In any case maintaining strength of the matrix bonds is important as temperature increases. Different alloys will change this matrix bond strength. (Note that bonds at grain boundaries are different than those in the crystal matrix and generally weaker.) And hydrogen that forms a matrix bond with a metal (a metal hydride) generally will have weaker matrix bonds and lower mechanical properties than the same metal without any hydride formation.

Stress cycling (by either internal pressure or thermal variations) can increase the size of defects at grain boundaries and cause eventual fatigue failure; hence, repeated stress cycling would likely reduce the life of a reactor by degrading its mechanical properties.

Bob


----- Original Message ----- From: "AlanG" <a...@magicsound.us>
To: <vortex-l@eskimo.com>
Sent: Saturday, March 14, 2015 9:30 AM
Subject: Re: [Vo]:Absorption of Hydrogen by Nickel



On 3/13/2015 7:26 PM, Axil Axil wrote:
I don't believe that nickel or titanium can be loaded with hydrogen. Is such loading even possible?


This was demonstrated by Focardi e.al. and later described in several papers, including
http://lenr-canr.org/acrobat/CampariEGphotonandp.pdf (1999)

and was replicated at CERN in 1996
http://www.lenr-canr.org/acrobat/CerronZebainvestigat.pdf

There's an excellent theoretical paper by Oriani at
http://lenr-canr.org/acrobat/OrianiRAthephysica.pdf (1993)

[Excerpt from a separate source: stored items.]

(** C4. Lines of a log that do not parse, on read.  On a store that
    answers, whatever the limit and the type filter: when every line that
    [json.loads] refuses is refused with a JSONDecodeError (and, under a
    type filter, every line that loads is an object), the read returns
    the parse of every line of the stripped content that is not blank and
    parses, in order, filtered and limited as asked, and logs one warning
    for each line that does not parse; and such a line, put between two
    parts of the log, changes nothing in the records returned.  A line on
    which [json.loads] raises anything else (a RecursionError, a
    ValueError) is not skipped: the read logs an error and returns the
    empty list, the valid records around the line lost. *)
Theorem malformed_lines_on_read key content limit w :
  faults w = [] →
  (bucket w !! chat_history_path key = Some content →
   (readable E (lines_of content) = true →
    GCSFileStorage.get_chat_history E key limit w
    = (Ok (GCSFileStorage.limited limit (parsed E (lines_of content))),
       set_log (log w ++ warnings E "Failed to parse chat history line"
                            (lines_of content)) w))
   ∧ (readable E (lines_of content) = false →
      ∃ w', GCSFileStorage.get_chat_history E key limit w = (Ok [], w')
            ∧ last (log w') = Some (ERROR, "Error getting chat history"))
   ∧ ∀ pre bad post,
       content = pre +:+ NL +:+ bad +:+ NL +:+ post →
       Py.strip pre ≠ "" → Py.strip post ≠ "" →
       has_char LF bad = false → json_loads E bad = None →
       exn_cls (json_loads_error E bad) = JSONDecodeError →
       result_of (GCSFileStorage.get_chat_history E key limit w)
       = result_of (GCSFileStorage.get_chat_history E key limit
           (set_bucket (<[chat_history_path key := pre +:+ NL +:+ post]>
                          (bucket w)) w)))
  ∧
  (bucket w !! agent_actions_path key = Some content →
   ∀ action_type,
   (readable_for E action_type (lines_of content) = true →
    GCSFileStorage.get_agent_actions E key action_type limit w
    = (Ok (GCSFileStorage.limited limit
             (selected action_type (parsed E (lines_of content)))),
       set_log (log w ++ warnings E "Failed to parse agent action line"
                            (lines_of content)) w))
   ∧ (readable_for E action_type (lines_of content) = false →
      ∃ w', GCSFileStorage.get_agent_actions E key action_type limit w
            = (Ok [], w')
            ∧ last (log w') = Some (ERROR, "Error getting agent actions"))
   ∧ ∀ pre bad post,
       content = pre +:+ NL +:+ bad +:+ NL +:+ post →
       Py.strip pre ≠ "" → Py.strip post ≠ "" →
       has_char LF bad = false → json_loads E bad = None →
       exn_cls (json_loads_error E bad) = JSONDecodeError →
       result_of (GCSFileStorage.get_agent_actions E key action_type limit w)
       = result_of (GCSFileStorage.get_agent_actions E key action_type limit
           (set_bucket (<[agent_actions_path key := pre +:+ NL +:+ post]>
                          (bucket w)) w))).
Proof.
  intros Hf. split.
  - intros Hb. split; [|split].
    + intros Hr. by apply (get_chat_history_run E key limit content).
    + intros Hr. by apply (get_chat_history_abort E key limit content).
    + intros pre bad post -> Hpre Hpost Hlf Hbad Hcls.
      rewrite (get_chat_history_result E key limit _ w Hf Hb).
      erewrite (get_chat_history_result E key limit);
        [|done|simpl; apply lookup_insert_eq].
      do 2 f_equal. by apply read_injected.
  - intros Hb action_type. split; [|split].
    + intros Hr. by apply (get_actions_run E key action_type limit content).
    + intros Hr. by apply (get_actions_abort E key action_type limit content).
    + intros pre bad post -> Hpre Hpost Hlf Hbad Hcls.
      rewrite (get_actions_result E key action_type limit _ w Hf Hb).
      erewrite (get_actions_result E key action_type limit);
        [|done|simpl; apply lookup_insert_eq].
      do 2 f_equal. by apply read_injected.
Qed.

End read_claims.

(** Three messages read back with the limit 0. *)
Lemma limit_zero_means_no_limit_witness :
  result_of (GCSFileStorage.get_chat_history ref_env "telegram:42" (Some 0%Z)
               world_three_messages)
  = Ok (read_records ref_env
          (lines_of (jsonl (json_dumps ref_env
                              <$> docs_from ref_env 0 [hello; hi_there; bye])))).
Proof.
  destruct (limit_zero_means_no_limit ref_env "telegram:42"
              world_three_messages) as [_ H].
  destruct (H eq_refl) as [Hchat _].
  apply Hchat. vm_compute. reflexivity.
Defined.

(** The same read, run: the three records come back, from the chat history
    and from an action log, with and without a type. *)
Example limit_zero_reads_everything :
  result_of (GCSFileStorage.get_chat_history ref_env "telegram:42" (Some 0%Z)
               world_three_messages)
  = Ok (docs_from ref_env 0 [hello; hi_there; bye])
  ∧ result_of (GCSFileStorage.get_agent_actions ref_env "telegram:42" None
                 (Some 0%Z)
                 (world_of (append_actions ref_env "telegram:42" three_actions
                              empty_world)))
    = Ok (action_docs_from ref_env 0 0 three_actions)
  ∧ result_of (GCSFileStorage.get_agent_actions ref_env "telegram:42"
                 (Some "file_operation") (Some 0%Z)
                 (world_of (append_actions ref_env "telegram:42" three_actions
                              empty_world)))
    = Ok (of_type "file_operation" (action_docs_from ref_env 0 0 three_actions)).
Proof. repeat split; vm_compute; reflexivity. Qed.

(** A log with a line of 1200 opening brackets, read through both
    readers. *)
Lemma malformed_lines_on_read_witness :
  (bucket world_with_deep_line !! chat_history_path "telegram:42"
   = Some log_with_deep_line →
   (readable ref_env (lines_of log_with_deep_line) = true →
    GCSFileStorage.get_chat_history ref_env "telegram:42" None
      world_with_deep_line
    = (Ok (GCSFileStorage.limited None
             (parsed ref_env (lines_of log_with_deep_line))),
       set_log (log world_with_deep_line
                ++ warnings ref_env "Failed to parse chat history line"
                     (lines_of log_with_deep_line)) world_with_deep_line))
   ∧ (readable ref_env (lines_of log_with_deep_line) = false →
      ∃ w', GCSFileStorage.get_chat_history ref_env "telegram:42" None
              world_with_deep_line = (Ok [], w')
            ∧ last (log w') = Some (ERROR, "Error getting chat history"))
   ∧ ∀ pre bad post,
       log_with_deep_line = pre +:+ NL +:+ bad +:+ NL +:+ post →
       Py.strip pre ≠ "" → Py.strip post ≠ "" →
       has_char LF bad = false → json_loads ref_env bad = None →
       exn_cls (json_loads_error ref_env bad) = JSONDecodeError →
       result_of (GCSFileStorage.get_chat_history ref_env "telegram:42" None
                    world_with_deep_line)
       = result_of (GCSFileStorage.get_chat_history ref_env "telegram:42" None
           (set_bucket (<[chat_history_path "telegram:42" :=
                            pre +:+ NL +:+ post]>
                          (bucket world_with_deep_line)) world_with_deep_line)))
  ∧
  (bucket world_with_deep_line !! agent_actions_path "telegram:42"
   = Some log_with_deep_line →
   ∀ action_type,
   (readable_for ref_env action_type (lines_of log_with_deep_line) = true →
    GCSFileStorage.get_agent_actions ref_env "telegram:42" action_type None
      world_with_deep_line
    = (Ok (GCSFileStorage.limited None
             (selected action_type
                (parsed ref_env (lines_of log_with_deep_line)))),
       set_log (log world_with_deep_line
                ++ warnings ref_env "Failed to parse agent action line"
                     (lines_of log_with_deep_line)) world_with_deep_line))
   ∧ (readable_for ref_env action_type (lines_of log_with_deep_line) = false →
      ∃ w', GCSFileStorage.get_agent_actions ref_env "telegram:42" action_type
              None world_with_deep_line = (Ok [], w')
            ∧ last (log w') = Some (ERROR, "Error getting agent actions"))
   ∧ ∀ pre bad post,
       log_with_deep_line = pre +:+ NL +:+ bad +:+ NL +:+ post →
       Py.strip pre ≠ "" → Py.strip post ≠ "" →
       has_char LF bad = false → json_loads ref_env bad = None →
       exn_cls (json_loads_error ref_env bad) = JSONDecodeError →
       result_of (GCSFileStorage.get_agent_actions ref_env "telegram:42"
                    action_type None world_with_deep_line)
       = result_of (GCSFileStorage.get_agent_actions ref_env "telegram:42"
           action_type None
           (set_bucket (<[agent_actions_path "telegram:42" :=
                            pre +:+ NL +:+ post]>
                          (bucket world_with_deep_line)) world_with_deep_line))).
Proof.
  apply (malformed_lines_on_read ref_env "telegram:42" log_with_deep_line None
           world_with_deep_line).
  reflexivity.
Defined.

(** A log with a line that is not JSON, run: the two records around the
    bad line come back and one warning is logged. *)
Example bad_line_is_skipped :
  GCSFileStorage.get_chat_history ref_env "telegram:42" None world_with_bad_line
  = (Ok [message_doc hello "t0"; message_doc hi_there "t1"],
     set_log [(WARNING, "Failed to parse chat history line")]
       world_with_bad_line)
  ∧ result_of (GCSFileStorage.get_chat_history ref_env "telegram:42" None
       (set_bucket {[ chat_history_path "telegram:42" := log_without_bad_line ]}
          empty_world))
    = Ok [message_doc hello "t0"; message_doc hi_there "t1"].
Proof. split; vm_compute; reflexivity. Qed.

(** The log with the line of 1200 opening brackets, run: [json.loads]
    raises a RecursionError on the line, the two records around it parse,
    and both readers log an error and return nothing. *)
Example deep_line_aborts_read :
  json_loads ref_env deep_line = None
  ∧ exn_cls (json_loads_error ref_env deep_line) = RecursionError
  ∧ parsed ref_env (lines_of log_with_deep_line)
    = [message_doc hello "t0"; message_doc hi_there "t1"]
  ∧ GCSFileStorage.get_chat_history ref_env "telegram:42" None
      world_with_deep_line
    = (Ok [], set_log [(ERROR, "Error getting chat history")]
                world_with_deep_line)
  ∧ GCSFileStorage.get_agent_actions ref_env "telegram:42" None None
      world_with_deep_line
    = (Ok [], set_log [(ERROR, "Error getting agent actions")]
                world_with_deep_line).
Proof. repeat split; vm_compute; reflexivity. Qed.

Lemma action_log_roundtrip_witness :
  ∃ w',
    append_actions ref_env "telegram:42" three_actions empty_world
      = (Ok (uuid4 ref_env <$> seq (uuids empty_world) (length three_actions)), w') ∧
    result_of (GCSFileStorage.get_agent_actions ref_env "telegram:42" None None w')
      = Ok (action_docs_from ref_env (uuids empty_world) (ticks empty_world)
              three_actions) ∧
    ∀ t, result_of (GCSFileStorage.get_agent_actions ref_env "telegram:42"
                      (Some t) None w')
         = Ok (of_type t (action_docs_from ref_env (uuids empty_world)
                            (ticks empty_world) three_actions)).
Proof.
  apply (action_log_roundtrip ref_env "telegram:42" three_actions empty_world).
  - reflexivity.
  - reflexivity.
  - repeat constructor; vm_compute; reflexivity.
Defined.

Lemma non_record_line_empties_typed_read_witness :
  (∃ w', GCSFileStorage.get_agent_actions ref_env "telegram:42" (Some "search")
           None world_with_number = (Ok [], w')
         ∧ bucket w' = bucket world_with_number
         ∧ last (log w') = Some (ERROR, "Error getting agent actions"))
  ∧ result_of (GCSFileStorage.get_agent_actions ref_env "telegram:42" None None
                 world_with_number)
    = Ok (GCSFileStorage.limited None
            (read_records ref_env (lines_of log_with_number))).
Proof.
  apply (non_record_line_empties_typed_read ref_env "telegram:42" "search" None
           log_with_number world_with_number).
  - reflexivity.
  - vm_compute. reflexivity.
  - vm_compute. reflexivity.
Defined.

That analysis suggests that absorption in Ni occurs at grain boundaries, surface defects (cracks) and lattice vacancies as recently discussed by Storms and others. There are also findings that plastic deformation of the lattice increases absorption by an order of magnitude, and that bulk absorption occurs at ~600 bar. This is relevant because such high pressures seem to be present in the Rossi/Parkhomov/MFMP fuel tubes.